> _Required work_:
Repeat precisely the span of lines below that opens with the line containing "base msgs = []" and closes with the line containing "destruct (V1_drain _", both included.

*** Opening of Provided data ***

(* ===== verification/MessageSetProps.v ===== *)
(** * Properties of message sets

    Sets of both formats that the library writes are read back in order, and
    a reader never loses its place in the response. *)

From S2P Require Import Prelude Errors Time Bufio Read Write VarInt Wire.
From S2P Require Import Crc32 Messages DataRequests FetchResponse MessageSet MessageSetAlign MessageSetRead RecordBatchRead.

(** ** Format 1 *)

(** Reads [n] messages one after the other, as a program does. *)
Fixpoint V1_drain (codecs : codec_registry) (fuel : nat) (min : Z) (n : nat) (s : readerStack) :
    list (outcome (msgResult bytes bytes)) * readerStack :=
  match n with
  | 0%nat => ([], s)
  | S n =>
    let '(res, s) := V1_readMessage codecs readNewBytes readNewBytes fuel min s in
    let '(l, s) := V1_drain codecs fuel min n s in (res :: l, s)
  end.

Definition kept (min base : Z) (msgs : list Message) : list Message :=
  List.filter (λ msg, negb (int64 (msg_Offset msg + base) <? min)) msgs.

Definition result_of (base : Z) (msg : Message) : outcome (msgResult bytes bytes) :=
  Done (MsgResult (int64 (msg_Offset msg + base)) (Time.timestamp (msg_Time msg)) []
          (bnorm (msg_Key msg)) (bnorm (msg_Value msg))).

Lemma next_message_kept min base msgs :
  match next_message min base msgs with
  | Some (msg, rest) => kept min base msgs = msg :: kept min base rest ∧
                        (∃ pre, msgs = pre ++ rest)
  | None => kept min base msgs = []
  end.
Proof.
  induction msgs as [|msg msgs IH]; [done|]. cbn [next_message kept List.filter].
  fold (kept min base msgs). destruct (int64 (msg_Offset msg + base) <? min); cbn [negb].
  - destruct (next_message min base msgs) as [[m rest]|]; [|done].
    destruct IH as [-> [pre ->]]. split; [done|]. by exists (msg :: pre).
  - split; [done|]. by exists [msg].
Qed.

Lemma V1_drain_kept codecs fuel min base msgs r s tail :
  Forall message_ok msgs → is_nil s = false → 16 ≤ rd_bufsize r → (length msgs ≤ fuel)%nat →
  top s = Frame (with_data r (enc_set msgs ++ tail)) (len (enc_set msgs)) base →
  (V1_drain codecs fuel min (length (kept min base msgs)) s).1 = map (result_of base) (kept min base msgs).
Proof.
  remember (length (kept min base msgs)) as n eqn:Hn. revert msgs s Hn.
  induction n as [|n IH]; intros msgs s Hn Hok Hnil Hb Hf Htop.
  { by destruct (kept min base msgs). }
  pose proof (next_message_kept min base msgs) as Hnext.
  destruct (next_message min base msgs) as [[msg rest]|] eqn:En; [|by rewrite Hnext in Hn].
  destruct Hnext as [Hk [pre Hpre]]. rewrite Hk in *. cbn [length] in Hn. injection Hn as Hn.
  cbn [V1_drain]. rewrite (V1_finds codecs readNewBytes readNewBytes bnorm bnorm readNewBytes_reads_as
    readNewBytes_reads_as msgs msg rest fuel min s r base tail En Hok Hnil Hb Htop Hf).
  specialize (IH rest (set_top s (Frame (with_data r (enc_set rest ++ tail)) (len (enc_set rest)) base)) Hn).
  destruct (V1_drain _ _ _ n _) as [l s']. cbn [fst map] in *. f_equal.
  subst msgs. rewrite length_app in Hf.
  apply IH; [by apply Forall_app in Hok as [_ ?]|by rewrite is_nil_set_top|done|lia|by rewrite top_set_top].
Qed.

(** C3 message_set_v1_read: a format 1 message set as [writeMessage] lays it out is read back: the
    reader gives the messages at or after the offset asked for, in order,
    with their offsets, their times in milliseconds, keys and values. *)
Theorem message_set_v1_read codecs min base msgs r tail :
  Forall message_ok msgs → 16 ≤ rd_bufsize r →
  let s := Stack [] (Frame (with_data r (enc_set msgs ++ tail)) (len (enc_set msgs)) base) false in
  (V1_drain codecs (length msgs) min (length (kept min base msgs)) s).1
  = map (result_of base) (kept min base msgs).
Proof. intros Hok Hb s. by eapply V1_drain_kept. Qed.

Definition sample (offset : Z) (v : list Z) : Message :=
  {| msg_Topic := []; msg_Partition := 0; msg_Offset := offset; msg_Key := None;
     msg_Value := Some (map byte_of_Z v); msg_Headers := []; msg_Time := 1500000000 * Time.Second |}.

Lemma message_set_v1_read_witness :
  let msgs := [sample 3 [1]; sample 4 [2; 2]; sample 5 [3]] in
  let s := Stack [] (Frame (with_data (NewReader []) (enc_set msgs ++ [])) (len (enc_set msgs)) 0) false in
  (V1_drain ∅ 3 4 2 s).1 = [result_of 0 (sample 4 [2; 2]); result_of 0 (sample 5 [3])].
Proof.
  apply (message_set_v1_read ∅ 4 0 [sample 3 [1]; sample 4 [2; 2]; sample 5 [3]] (NewReader []) []);
    [|by vm_compute].
  repeat constructor; by vm_compute.
Defined.

(** C32 compressed_set_v1_read: the same for a compressed set, whose messages are numbered from
    0 and whose container carries the offset of the last one: reading the
    container gives the first message at or after the offset asked for, at its
    absolute offset, for every codec that inverts its own compression. *)
Theorem compressed_set_v1_read codecs msgs msg rest min r offset codec time compressed tail :
  let base := int64 (offset - (len msgs - 1)) in
  let container := writeMessage offset (Code codec) time None (Some compressed) in
  next_message min base (number 0 msgs) = Some (msg, rest) →
  Forall message_fits msgs → len msgs < 2 ^ 63 →
  codec_inverts codec → Encode codec (writeMessages_from 0 msgs) = inr compressed →
  16 ≤ rd_bufsize r → is_int64 offset → 1 ≤ Code codec ≤ 3 → codecs !! Code codec = Some codec →
  len compressed < 2 ^ 31 →
  V1_readMessage codecs readNewBytes readNewBytes (S (length msgs)) min
    (Stack [] (Frame (with_data r (container ++ tail)) (len container) 0) false) =
  (result_of base msg,
   Stack [Frame (NewReader (enc_set rest)) (len (enc_set rest)) base] (Frame (with_data r tail) 0 0) false).
Proof.
  intros base container Hnext Hfit Hn Hinv Henc Hb Ho Hc Hreg Hl.
  set (s := Stack [] _ false).
  rewrite (V1_finds_compressed codecs readNewBytes readNewBytes bnorm bnorm readNewBytes_reads_as
    readNewBytes_reads_as msgs msg rest (length msgs) min s r offset codec time compressed 0
    (len container) tail Hnext Hfit Hn Hinv Henc eq_refl Hb eq_refl (Z.le_refl _) Ho Hc Hreg Hl (le_n _)).
  by rewrite Z.sub_diag.
Qed.

(** A codec that stores its input. *)
Definition store_codec : CompressionCodec :=
  {| Code := 1; Encode := inr; Decode := inr |}.

Lemma compressed_set_v1_read_witness :
  let msgs := [sample 0 [1]; sample 0 [2]] in
  let compressed := writeMessages_from 0 msgs in
  let container := writeMessage 11 1 0 None (Some compressed) in
  V1_readMessage {[1 := store_codec]} readNewBytes readNewBytes 3 11
    (Stack [] (Frame (with_data (NewReader []) (container ++ [])) (len container) 0) false) =
  (result_of 10 (with_Offset (sample 0 [2]) 1), Stack [Frame (NewReader []) 0 10] (Frame (NewReader []) 0 0) false).
Proof.
  apply (compressed_set_v1_read {[1 := store_codec]} [sample 0 [1]; sample 0 [2]]
    (with_Offset (sample 0 [2]) 1) [] 11 (NewReader []) 11 store_codec 0
    (writeMessages_from 0 [sample 0 [1]; sample 0 [2]]) []).
  - reflexivity.
  - repeat constructor; by vm_compute.
  - by vm_compute.
  - intros b e [= ->]. reflexivity.
  - reflexivity.
  - by vm_compute.
  - by vm_compute.
  - by vm_compute.
  - reflexivity.
  - by vm_compute.
Defined.

(** ** Format 2 *)

Fixpoint V2_drain (codecs : codec_registry) (n : nat) (m : messageSetReaderV2) :
    list (outcome (msgResult bytes bytes)) * messageSetReaderV2 :=
  match n with
  | 0%nat => ([], m)
  | S n =>
    let '(res, m) := V2_readMessage codecs readNewBytes readNewBytes m in
    let '(l, m) := V2_drain codecs n m in (res :: l, m)
  end.

(** What is read of the record at position [i]: the delta of its time, in
    nanoseconds, is added to the milliseconds of the first one. *)
Definition record_of (h : messageSetHeaderV2) (baseTime i : Z) (msg : Message) : outcome (msgResult bytes bytes) :=
  Done (MsgResult (int64 (h2_firstOffset h + i))
          (int64 (h2_firstTimestamp h + Time.Sub (msg_Time msg) baseTime))
          (map canonHeader (msg_Headers msg))
          (bnorm (Some (bdata (msg_Key msg)))) (bnorm (Some (bdata (msg_Value msg))))).

Fixpoint records_of (h : messageSetHeaderV2) (baseTime i : Z) (msgs : list Message) :
    list (outcome (msgResult bytes bytes)) :=
  match msgs with
  | [] => []
  | msg :: msgs => record_of h baseTime i msg :: records_of h baseTime (i + 1) msgs
  end.

(** A message that fits a record and whose key and value fit an int32. *)
Definition record_fits (baseTime : Z) (msg : Message) : Prop :=
  record_ok baseTime msg ∧ wf_bytes (msg_Key msg) ∧ wf_bytes (msg_Value msg).

Lemma V2_drain_records codecs h baseTime i msgs r sz tail m :
  in_batch h baseTime i msgs r sz tail m → Forall (record_fits baseTime) msgs →
  0 ≤ i → i + len msgs ≤ 2 ^ 62 →
  (V2_drain codecs (length msgs) m).1 = records_of h baseTime i msgs ∧
  in_batch h baseTime (i + len msgs) [] r sz tail (V2_drain codecs (length msgs) m).2.
Proof.
  intros Hin Hok. revert i m Hin. induction Hok as [|msg msgs (Hm & Hk & Hv) Hok IH]; intros i m Hin Hi Hl.
  { cbn. rewrite Z.add_0_r. done. }
  rewrite len_cons in Hl. pose proof (len_nonneg msgs).
  destruct (V2_step readNewBytes readNewBytes bnorm bnorm readNewBytes_reads_as readNewBytes_reads_as
    codecs h baseTime i msg msgs r sz tail m Hin Hm ltac:(lia) Hk Hv) as (m' & E & Hin').
  cbn [V2_drain length records_of]. rewrite E.
  destruct (IH (i + 1) m' Hin') as [E1 E2]; [lia|lia|].
  destruct (V2_drain codecs (length msgs) m') as [l m'']. cbn [fst snd] in *.
  rewrite len_cons. replace (i + (1 + len msgs)) with (i + 1 + len msgs) by lia. by rewrite E1.
Qed.

(** C9 record_batch_read: an uncompressed record batch as [writeRecordBatch] writes it is opened
    and read back record by record: positions as offsets, keys, values and
    headers; the bytes after the batch are left for the next one. *)
Theorem record_batch_read codecs attributes size msgs m0 records batch r tail :
  let stack := Stack [] (Frame (with_data r (batch ++ tail)) (len batch + len tail) 0) false in
  let m := {| v2_stack := stack; v2_messageCount := 0; v2_header := zeroHeaderV2 |} in
  first_message msgs = Done m0 → writeRecords (msg_Time m0) 0 msgs = Some records →
  writeRecordBatch attributes size records msgs = Done batch →
  0 ≤ attributes < 2 ^ 15 → Z.land attributes 7 = 0 → len msgs < 2 ^ 31 → 16 ≤ rd_bufsize r →
  Forall (record_fits (msg_Time m0)) msgs →
  ∃ h m', V2_nextBatch codecs m = (inr tt, m') ∧ h2_firstOffset h = 0 ∧
    h2_firstTimestamp h = Time.timestamp (msg_Time m0) ∧
    (V2_drain codecs (length msgs) m').1 = records_of h (msg_Time m0) 0 msgs ∧
    top (v2_stack (V2_drain codecs (length msgs) m').2) = Frame (with_data r tail) (len tail) 0.
Proof.
  intros stack m Hm Hr Hb Ha Hcode Hl Hbuf Hok. pose proof (len_nonneg tail). pose proof (len_nonneg msgs).
  destruct (V2_nextBatch_opens codecs attributes size msgs m0 records batch r (len tail) tail m
    Hm Hr Hb Ha Hcode Hl Hbuf ltac:(lia) eq_refl) as (h & m' & E & Ho & Ht & Hin).
  exists h, m'. split; [done|]. split; [done|]. split; [done|].
  destruct (V2_drain_records codecs h (msg_Time m0) 0 msgs r (len tail) tail m' Hin Hok) as [E1 E2]; [lia|lia|].
  split; [done|]. destruct (ib_top _ _ _ _ _ _ _ _ E2) as (recs & Hrec & Htop & _).
  cbn [writeRecords] in Hrec. apply (inj Some) in Hrec as <-. done.
Qed.

(** Two messages a second apart. *)
Definition two_messages : list Message :=
  [sample 0 [1]; {| msg_Topic := []; msg_Partition := 0; msg_Offset := 0; msg_Key := Some [];
     msg_Value := Some (map byte_of_Z [2]); msg_Headers := [{| hd_Key := []; hd_Value := None |}];
     msg_Time := 1500000001 * Time.Second |}].

Definition two_records : list byte := default [] (writeRecords (1500000000 * Time.Second) 0 two_messages).
Definition two_batch : list byte :=
  match writeRecordBatch 0 100 two_records two_messages with Done b => b | _ => [] end.

Lemma record_batch_read_witness :
  let stack := Stack [] (Frame (with_data (NewReader []) (two_batch ++ [])) (len two_batch + 0) 0) false in
  let m := {| v2_stack := stack; v2_messageCount := 0; v2_header := zeroHeaderV2 |} in
  ∃ h m', V2_nextBatch ∅ m = (inr tt, m') ∧ h2_firstOffset h = 0 ∧
    h2_firstTimestamp h = Time.timestamp (1500000000 * Time.Second) ∧
    (V2_drain ∅ 2 m').1 = records_of h (1500000000 * Time.Second) 0 two_messages ∧
    top (v2_stack (V2_drain ∅ 2 m').2) = Frame (NewReader []) 0 0.
Proof.
  apply (record_batch_read ∅ 0 100 two_messages (sample 0 [1]) two_records two_batch (NewReader []) []).
  - reflexivity.
  - vm_compute. reflexivity.
  - vm_compute. reflexivity.
  - lia.
  - reflexivity.
  - by vm_compute.
  - by vm_compute.
  - repeat constructor; vm_compute; congruence.
Defined.

(** Finding record_time_in_ns: the deltas of the times of records are written in nanoseconds and
    added to milliseconds when they are read: a message [d] milliseconds
    after the first is read a million times as late. *)
Theorem record_time_in_ns h b d i msg :
  0 ≤ b → 0 ≤ d → b + d * 1000000 ≤ 9223372036854 →
  h2_firstTimestamp h = Time.timestamp (b * Time.Millisecond) →
  msg_Time msg = (b + d) * Time.Millisecond →
  Time.timestamp (msg_Time msg) = b + d ∧
  ∃ o hs k v, record_of h (b * Time.Millisecond) i msg = Done (MsgResult o (b + d * 1000000) hs k v).
Proof.
  intros Hb Hd Hr Hh Ht. rewrite Ht, Time.timestamp_of_nanos by lia. split; [done|].
  unfold record_of. rewrite Hh, Ht, Time.timestamp_of_nanos by lia. do 4 eexists. do 2 f_equal.
  unfold Time.Sub, Time.Millisecond. rewrite wrapS_id by (try unfold inS; lia). lia.
Qed.

Lemma record_time_in_ns_witness :
  Time.timestamp (1500000001 * Time.Second) = 1500000000000 + 1000 ∧
  ∃ o hs k v,
    record_of (batch_header 0 0 (1500000000000 * Time.Millisecond) 0 1 0) (1500000000000 * Time.Millisecond) 1
      (nth 1 two_messages (sample 0 []))
    = Done (MsgResult o (1500000000000 + 1000 * 1000000) hs k v).
Proof.
  apply (record_time_in_ns (batch_header 0 0 (1500000000000 * Time.Millisecond) 0 1 0) 1500000000000 1000 1
    (nth 1 two_messages (sample 0 []))); [lia|lia|lia|reflexivity|reflexivity].
Defined.

(** ** Staying aligned with the response *)

(** Finding v2_discard_inner: closing a format 2 reader inside a compressed batch discards the
    decompressed records only: what is left of the response stays unread,
    and [remaining] reports none of it. *)
Theorem v2_discard_inner r sz inner :
  let m := {| v2_stack := Stack [Frame (NewReader inner) (len inner) 0] (Frame r sz 0) false;
              v2_messageCount := 1; v2_header := zeroHeaderV2 |} in
  let '(err, m') := V2_discard m in
  err = None ∧ V2_remaining m' = 0 ∧ rs_bottom (v2_stack m') = Frame r sz 0.
Proof.
  cbn zeta. unfold V2_discard, on_top, on_frame, top, set_top, discardN, Discard.
  cbn [v2_stack rs_inner rs_bottom fr_reader fr_remain fr_base NewReader rd_data].
  pose proof (len_nonneg inner). rewrite Z.leb_refl.
  rewrite (proj2 (Z.ltb_ge (len inner) 0)) by lia. cbn.
  unfold V2_remaining, top. cbn. by rewrite Z.sub_diag.
Qed.

(** Finding v2_compressed_limit: a compressed record batch is peeked whole: one whose payload is
    longer than the buffer of the connection, 4096 bytes by default, is never
    read, whatever has arrived of it, and a codec that could decode it is not
    called. *)
Lemma v2_compressed_limit codec n r sz :
  rd_bufsize r < n ≤ sz → 0 ≤ n →
  readCompressedBatch codec n r sz = (inl ErrBufferFull, (sz, r)).
Proof.
  intros Hn H0. unfold readCompressedBatch, Peek.
  rewrite Z.gtb_ltb, (proj2 (Z.ltb_ge sz n)), (proj2 (Z.ltb_ge n 0)), (proj2 (Z.ltb_lt _ n)) by lia. done.
Qed.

*** Close of Provided data ***

> _Result of this task_:
  | None => kept min base msgs = []
  end.
Proof.
  induction msgs as [|msg msgs IH]; [done|]. cbn [next_message kept List.filter].
  fold (kept min base msgs). destruct (int64 (msg_Offset msg + base) <? min); cbn [negb].
  - destruct (next_message min base msgs) as [[m rest]|]; [|done].
    destruct IH as [-> [pre ->]]. split; [done|]. by exists (msg :: pre).
  - split; [done|]. by exists [msg].
Qed.

Lemma V1_drain_kept codecs fuel min base msgs r s tail :
  Forall message_ok msgs → is_nil s = false → 16 ≤ rd_bufsize r → (length msgs ≤ fuel)%nat →
  top s = Frame (with_data r (enc_set msgs ++ tail)) (len (enc_set msgs)) base →
  (V1_drain codecs fuel min (length (kept min base msgs)) s).1 = map (result_of base) (kept min base msgs).
Proof.
  remember (length (kept min base msgs)) as n eqn:Hn. revert msgs s Hn.
  induction n as [|n IH]; intros msgs s Hn Hok Hnil Hb Hf Htop.
  { by destruct (kept min base msgs). }
  pose proof (next_message_kept min base msgs) as Hnext.
  destruct (next_message min base msgs) as [[msg rest]|] eqn:En; [|by rewrite Hnext in Hn].
  destruct Hnext as [Hk [pre Hpre]]. rewrite Hk in *. cbn [length] in Hn. injection Hn as Hn.
  cbn [V1_drain]. rewrite (V1_finds codecs readNewBytes readNewBytes bnorm bnorm readNewBytes_reads_as
    readNewBytes_reads_as msgs msg rest fuel min s r base tail En Hok Hnil Hb Htop Hf).
  specialize (IH rest (set_top s (Frame (with_data r (enc_set rest ++ tail)) (len (enc_set rest)) base)) Hn).
  destruct (V1_drain _ _ _ n _) as [l s']. cbn [fst map] in *. f_equal.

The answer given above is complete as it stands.